Books starring the depressed Swedish police detective Kurt Wallander are growing on me, but not as fast as the portrayal of him by British actor Kenneth Branagh.  I like the book plotlines, the descriptions of rural Sweden, the nice balance of character introspection and action. His perpetual unhappiness, stilted dialogue, and self-searching angst are part of Henning Mankell’s moody style, and Branagh captures it perfectly.
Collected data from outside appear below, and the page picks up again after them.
Lemma update_port_Ok ty requested current w port w' :
  update_port ty requested current w = (Ok port, w') ->
  w' = w /\
  (is_tcp_udp ty = false -> port = requested) /\
  (is_tcp_udp ty = true -> exists p, port = Some p /\
    cfg_PortStart env_config <= p <= cfg_PortEnd env_config /\
    port = if (requested == None) || (requested == Some 0) then current else requested).
Proof.
  unfold update_port. destruct (is_tcp_udp ty).
  - destruct (if _ || _ then current else requested) as [p|] eqn:E; [|by intros ?%fail_Ok].
    intros Hrun. apply bind_Ok in Hrun as (? & w1 & [Hr ->]%fail_if_Ok & [<- ->]%ret_Ok).
    rewrite orb_false_iff, !Z.ltb_ge in Hr. split_and!; try done. intros _. by exists p.
  - by intros [<- ->]%ret_Ok.
Qed.

Lemma find_mapping_Some id uid db m v :
  find_mapping id uid db = Some (m, v) ->
  mappings db !! id = Some m /\ owned_mapping_id id uid id m = true /\ v = mapping_view db id m.
Proof.
  unfold find_mapping. destruct (mappings db !! id) as [m'|]; [|done]. simpl.
  destruct (owned_mapping_id id uid id m') eqn:E; [|done]. by intros [= <- <-].
Qed.

(** A guard that only reads. *)
Lemma guard_Ok (b : bool) {A} (q : DB -> A) (f : A -> bool) e w u w' :
  (if b then n ← query q; fail_if (f n) e else ret tt) w = (Ok u, w') ->
  w_db w' = w_db w /\ (b = true -> f (q (w_db w)) = false).
Proof. destruct b; intros Hrun; run_inv; by subst. Qed.

Lemma owned_by id uid k m : owned_mapping_id id uid k m = true -> k = id /\ m_user_id m = uid.
Proof. unfold owned_mapping_id. rewrite !andb_true_iff, !bool_decide_eq_true. tauto. Qed.

(** The lease of an update's port. *)
Lemma leased_port (changes : bool) mid rid port t w u w' :
  (if changes then insert_port_lease mid rid port LeasePending t else ret tt) w = (Ok u, w') ->
  (w_db w' = w_db w \/ exists f, w_db w' = (w_db w) <| leases ::= f |>) /\
  match port with
  | Some p =>
      if changes then
        port_free (w_db w) p /\ port_ok p = true /\
        exists lid, leases (w_db w') = <[lid := {| l_mapping_id := mid; l_rev_id := rid; l_port := p;
          l_role := LeasePending; l_created := t |}]> (leases (w_db w))
      else leases (w_db w') = leases (w_db w)
  | None => leases (w_db w') = leases (w_db w)
  end.
Proof.
  destruct changes.
  - intros (lid & E & Hl)%insert_port_lease_Ok. rewrite E. destruct port as [p|]; [|by split; [left|]].
    destruct Hl as (Hf & Hp & _). split; [right; by eexists|]. split_and!; try done. by exists lid.
  - intros [_ ->]%ret_Ok. split; [by left|]. by destruct port.
Qed.

Lemma update_mapping_tx_Ok ac mid req ty key path hash w o w' :
  update_mapping_tx ac mid req ty key path hash w = (Ok o, w') ->
  match o with
  | Rollback (item, fresh) => fresh = None /\ w_db w' = w_db w /\
      replay_record ac "PUT" path key hash (w_db w) (RespMapping item)
  | Commit (item, fresh) => exists op, fresh = Some op /\
      mapping_updated ac mid req ty (w_db w) (w_db w') item /\
      replay_record ac "PUT" path key hash (w_db w') (RespMapping item)
  end.
Proof.
  unfold update_mapping_tx. intros Hrun.
  apply bind_Ok in Hrun as (existing & w1 & He & Hrun). apply (proj1 (attempt_Ok _ _ _ _)) in He.
  destruct existing as [r|].
  { apply query_row_Ok in He as (_ & Hf & ->).
    apply bind_Ok in Hrun as (item & w2 & (-> & Hh & Hr)%replay_mapping_Ok & [<- ->]%ret_Ok).
    split; [done|]. split; [done|]. by exists r. }
  assert (w_db w1 = w_db w) as Ew1.
  { unfold query_row in He. destruct (env_fault _); [by injection He as _ <-|].
    by destruct (find_idempotency _ _ _ _ _); injection He as _ <-. }
  clear He.
  apply bind_Ok in Hrun as ([m current] & w2 & Hm & Hrun).
  apply (proj1 (map_err_Ok _ _ _ _ _)), query_row_Ok in Hm as (_ & (Hm & Hown & ->)%find_mapping_Some & ->).
  apply bind_Ok in Hrun as (u & w3 & (_ & Hu & ->)%query_row_Ok & Hrun).
  apply bind_Ok in Hrun as (? & w4 & [Hcfg ->]%fail_if_Ok & Hrun).
  apply bind_Ok in Hrun as (? & w5 & [Hrevc ->]%fail_if_Ok & Hrun).
  apply bind_Ok in Hrun as (? & w6 & [Ew6 _]%guard_Ok & Hrun).
  apply bind_Ok in Hrun as (port & w7 & (-> & _ & _)%update_port_Ok & Hrun).
  apply bind_Ok in Hrun as (? & w8 & [Ew8 _]%guard_Ok & Hrun).
  apply bind_Ok in Hrun as (t & w9 & [-> ->]%now_Ok & Hrun).
  apply bind_Ok in Hrun as (? & w10 & Ew10%withdraw_run & Hrun).
  apply bind_Ok in Hrun as (n & w11 & (_ & -> & ->)%query_Ok & Hrun).
  apply bind_Ok in Hrun as (rid & w12 & [-> ->]%newID_Ok & Hrun).
  apply bind_Ok in Hrun as (? & w13 & (_ & db1 & (_ & _ & Hrn & Hnum & _ & Hdb1)%insert_revision_Ok & ->)%exec_checked_Ok & Hrun).
  apply bind_Ok in Hrun as (? & w14 & Hl & Hrun).
  apply bind_Ok in Hrun as (? & w15 & (_ & ->)%exec_Ok & Hrun).
  apply bind_Ok in Hrun as (? & w16 & (_ & ->)%exec_Ok & Hrun).
  apply bind_Ok in Hrun as (op & w17 & [-> ->]%newID_Ok & Hrun).
  apply bind_Ok in Hrun as (? & w18 & (_ & db3 & (_ & Hdb3)%insert_operation_Ok & ->)%exec_checked_Ok & Hrun).
  apply bind_Ok in Hrun as (? & w19 & ([fi Hw19] & Hrec)%record_idempotency_Ok & [<- ->]%ret_Ok).
  cbn [w_db w_tick step] in *.
  assert (w_db w8 = w_db w) as E8 by congruence. clear Ew6 Ew8. rewrite E8 in Ew10.
  set (t := env_now (w_tick w8)) in *. set (rid := env_id (S (w_tick w10))) in *.
  set (n := latest_revision mid (w_db w10)) in *.
  set (item := {| mv_id := _; mv_user_id := _; mv_name := _; mv_proxy_type := _; mv_lifecycle := _;
    mv_desired := _; mv_observed := _; mv_revision := _ |}) in *.
  rewrite Ew1 in *.
  exists (env_id (S (S (w_tick w14)))). split; [done|]. split; [|exact Hrec].
  apply leased_port in Hl as (Hw14 & Hl). rewrite Hdb1 in Hw14, Hl.
  assert (mappings (w_db w10) = mappings (w_db w) /\ users (w_db w10) = users (w_db w) /\
    domains (w_db w10) = domains (w_db w) /\ sessions (w_db w10) = sessions (w_db w) /\
    jobs (w_db w10) = jobs (w_db w)) as (E1 & E2 & E3 & E4 & E5).
  { rewrite Ew10. by destruct (m_pending_rev m). }
  assert (exists f, w_db w14 = (w_db w10) <| revisions ::= <[rid := new_revision mid (n + 1) req port t]> |>
            <| leases ::= f |>) as [fl E14].
  { destruct Hw14 as [->|[? ->]]; [exists id|by eexists]. by destruct (w_db w10). }
  split.
  - exists m, rid, t. rewrite <- Ew10. split_and!; try done.
    + destruct (revisions (w_db w) !! rid) as [r|] eqn:Er; [|done].
      apply (number_withdrawn (m_pending_rev m)) in Er as (r' & Er & _). by rewrite <- Ew10, Hrn in Er.
    + rewrite Hw19, Hdb3, E14.
      change (update_where (fun k m => (k == mid) && (m_user_id m == ac_UserID ac))
        (revised req ty rid t) (mappings (w_db w10)) = <[mid := revised req ty rid t m]> (mappings (w_db w))).
      rewrite E1. apply update_where_one; [done| |].
      * apply andb_true_iff. split; [by apply bool_decide_true|].
        apply owned_by in Hown as [_ <-]. by apply bool_decide_true.
      * intros ? ? [?%bool_decide_eq_true _]%andb_true_iff. done.
    + rewrite Hw19, Hdb3. change (revisions (w_db w14) = <[rid := new_revision mid (n + 1) req port t]> (revisions (w_db w10))).
      by rewrite E14.
    + assert (leases (w_db w19) = leases (w_db w14)) as -> by (by rewrite Hw19, Hdb3).
      exact Hl.
  - split.
    + intros k r Hk Hr. apply (number_withdrawn (m_pending_rev m)) in Hk as (r' & Hk & Hm' & <- & _).
      rewrite <- Ew10 in Hk. pose proof (latest_revision_ge mid _ _ _ Hk (eq_trans Hm' Hr)) as Hge.
      fold n in Hge. change (mv_revision item) with (n + 1). lia.
    + destruct (latest_revision_attained mid (w_db w10)) as [Hz|(k & r & Hk & Hr & Hn)]; fold n in Hz || fold n in Hn.
      * left. change (mv_revision item) with (n + 1). lia.
      * right. rewrite Ew10 in Hk. apply withdraw_number in Hk as (r0 & Hk & E6 & E7 & _).
        exists k, r0. change (mv_revision item) with (n + 1). split_and!; [done|congruence|lia].
  - exists u, (u <| u_desired_config := u_desired_config u + 1 |> <| u_updated := t |>).
    split; [done|]. split; [done|]. split.
    + rewrite Hw19, Hdb3, E14.
      change (users (set_desired (ac_UserID ac) (u_desired_config u + 1) t (w_db w10)) !! ac_UserID ac =
        Some (u <| u_desired_config := u_desired_config u + 1 |> <| u_updated := t |>)).
      unfold set_desired. cbn [users set]. rewrite lookup_update_where, E2, Hu. simpl.
      by rewrite bool_decide_true.
    + done.
  - rewrite Hw19, Hdb3, E14. by split_and!.
Qed.
End UpdateMapping.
In THE MAN WHO SMILED, Wallander can’t come to grips with the fact that he killed a man in the line of duty. He’s drinking himself into oblivion, emerging briefly for a sex-addict’s blurred holiday in Thailand. After an intervention by his grownup yet unseen daughter Linda, he takes his angst to the windswept beaches of Jutland and plans to retire from his job as senior police detective in Ystad, Sweden. But an old friend approaches him to investigate the death of his father, then later turns up murdered. Wallander pulls himself together and heads back into his police career.
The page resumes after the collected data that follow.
(* ===== verification/Authorize.v ===== *)
(** The authorisation of FRPS requests ([authorizeFRP] of
    [server/internal/service/service.go]), which the FRPS plugin asks before
    every login and proxy. *)

From S2P Require Import Prelude StateError GoText Timestamps Schema Effects Logic Validation Store Sessions Mappings.
From Stdlib Require Import Ascii String.
Open Scope Z_scope.

(** What the plugin asks. *)
Record FRPRequest := mkFRPRequest {
  fr_operation : string;
  fr_frpUsername : string;
  fr_runtimeCredential : string;
  fr_userFRPSecret : string;
  fr_generation : Z;
  fr_mappingID : string;
  fr_mappingRevision : Z;
  fr_remotePort : Z;
  fr_hostname : string;
  fr_requestedProxyType : string
}.

(** The row of the four-table join. *)
Record RuntimeRow := mkRuntimeRow {
  rr_userID : string;
  rr_user : User;
  rr_sessionGeneration : Z;
  rr_secretHash : string;
  rr_expires : Stamp
}.

(** [frp_credentials fc JOIN users u ON u.id=fc.user_id JOIN
    frp_runtime_credentials rc ON rc.user_id=u.id JOIN sessions s ON
    s.id=rc.server_session_id WHERE fc.frp_username=? AND rc.token_hash=? AND
    rc.revoked_at IS NULL AND s.revoked_at IS NULL] *)
Definition runtime_rows (frpUsername tokenHash : string) (db : DB) : list RuntimeRow :=
  fc ← map snd (select (fun _ c => fc_frp_username c == frpUsername) (frp_credentials db));
  rc ← map snd (select (fun _ c => (rc_user_id c == fc_user_id fc) && (rc_token_hash c == tokenHash) &&
                                   (rc_revoked c == None)) (runtime_credentials db));
  match users db !! fc_user_id fc, sessions db !! rc_session_id rc with
  | Some u, Some s =>
      if unrevoked s
      then [mkRuntimeRow (fc_user_id fc) u (s_generation s) (fc_secret_hash fc) (rc_expires rc)]
      else []
  | _, _ => []
  end.

(** [mappings m JOIN mapping_revisions r ON r.id=COALESCE(m.pending_revision_id,
    m.active_revision_id) WHERE m.id=?] *)
Definition mapping_with_revision (mid : string) (db : DB) : option (Mapping * Revision) :=
  m ← mappings db !! mid; r ← current_revision db m; Some (m, r).

Definition session_operation (op : string) : bool :=
  existsb (String.eqb op) ["Login"; "Ping"; "NewWorkConn"; "NewUserConn"; "CloseProxy"]%string.

(** A verdict: allowed, or the code of the refusal. *)
Inductive Verdict := Allowed | Denied (code : string).

Section Authorize.
Context `{Env}.

(** The first refusal of a list of checks made in order. *)
Definition deny_if (b : bool) (code : string) (k : M Verdict) : M Verdict :=
  if b then ret (Denied code) else k.

Definition authorize_hostname (userID mid hostname : string) (k : M Verdict) : M Verdict :=
  if String.eqb hostname "" then k
  else
    match normalizeDomain hostname with
    | Err _ => ret (Denied "DOMAIN_NOT_AUTHORIZED")
    | Ok normalized =>
        d ← attempt (query_row (fun db =>
          snd <$> head (select (fun _ d => d_normalized d == normalized) (domains db))));
        match d with
        | Err _ => ret (Denied "DOMAIN_NOT_AUTHORIZED")
        | Ok d =>
            deny_if ((d_user_id d != userID) || (d_mapping_id d != mid) || (d_status d == DsDeleted))
              "DOMAIN_NOT_AUTHORIZED" k
        end
    end.

Definition mapping_closed (userID : string) (m : Mapping) : bool :=
  (m_user_id m != userID) || (m_desired m == DDisabled) || (m_lifecycle m == LDisabled) ||
  (m_lifecycle m == LDeleting) || (m_lifecycle m == LDeleted).

Definition authorize_proxy (userID : string) (q : FRPRequest) : M Verdict :=
  mr ← attempt (query_row (mapping_with_revision (fr_mappingID q)));
  match mr with
  | Err _ => ret (Denied "MAPPING_NOT_FOUND")
  | Ok (m, r) =>
      deny_if (mapping_closed userID m) "MAPPING_NOT_AUTHORIZED" $
      deny_if (negb (String.eqb (fr_requestedProxyType q) "") &&
               negb (EqualFold (fr_requestedProxyType q) (proxy_type_text (m_proxy_type m))))
        "PROXY_TYPE_NOT_ALLOWED" $
      deny_if (negb (r_revision r =? fr_mappingRevision q)) "RESOURCE_REVISION_CONFLICT" $
      deny_if (match r_remote_port r with
               | Some p => negb (fr_remotePort q =? p)
               | None => false
               end) "PORT_NOT_ALLOWED" $
      authorize_hostname userID (fr_mappingID q) (fr_hostname q) $
      deny_if ((m_proxy_type m == Http) && String.eqb (fr_hostname q) "") "DOMAIN_REQUIRED" $
      ret Allowed
  end.

Definition authorizeFRP (q : FRPRequest) : M Verdict :=
  row ← attempt (query_row (fun db =>
    head (runtime_rows (fr_frpUsername q) (sha256Hex (fr_runtimeCredential q)) db)));
  match row with
  | Err _ => ret (Denied "FRP_RUNTIME_CREDENTIAL_INVALID")
  | Ok row =>
      deny_if (negb (String.eqb (fr_userFRPSecret q) "") &&
               negb (String.eqb (rr_secretHash row) (sha256Hex (fr_userFRPSecret q))))
        "FRP_USER_CREDENTIAL_INVALID" $
      deny_if (u_status (rr_user row) != UActive) "AUTH_USER_DISABLED" $
      deny_if (negb (u_generation (rr_user row) =? fr_generation q) ||
               negb (rr_sessionGeneration row =? fr_generation q)) "SESSION_GENERATION_MISMATCH"
        (t ← now;
         deny_if (rr_expires row <? t) "SESSION_EXPIRED" $
         if session_operation (fr_operation q) then ret Allowed
         else deny_if (negb (String.eqb (fr_operation q) "NewProxy")) "FRP_OPERATION_NOT_ALLOWED" $
              authorize_proxy (rr_userID row) q)
  end.
End Authorize.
He’s been gone for over a year. The squadroom has changed, notably with the addition of a young female detective. As I write a mystery series about a lone female detective in a squadroom full of hostile men, this character really resonated with me. Her attitudes, dialogue and action scenes were very well done.

The book showcased the way Wallander pieces together multiple murders. I enjoyed the pacing of the discovery of clues and the logic thread which made the mystery one of the best in the Wallander series.

But there was one epic fail and it surprised me, given that the rest of the book came together so well. The wrong part would have been very easy to leave out or adjust to make sense. Without giving it away, it involved a switch by the bad guys after the good guy was dead and they simply could have taken the clue when they left the scene of the crime. Or Mankell could have left the original item to be found as the clue. Either way the plot elements would have hardly been affected.

I often look for solid motive in a mystery. The bad guy’s motive was a bit thin, but Mankell sold it as an appalling disregard for human life. It worked—but barely.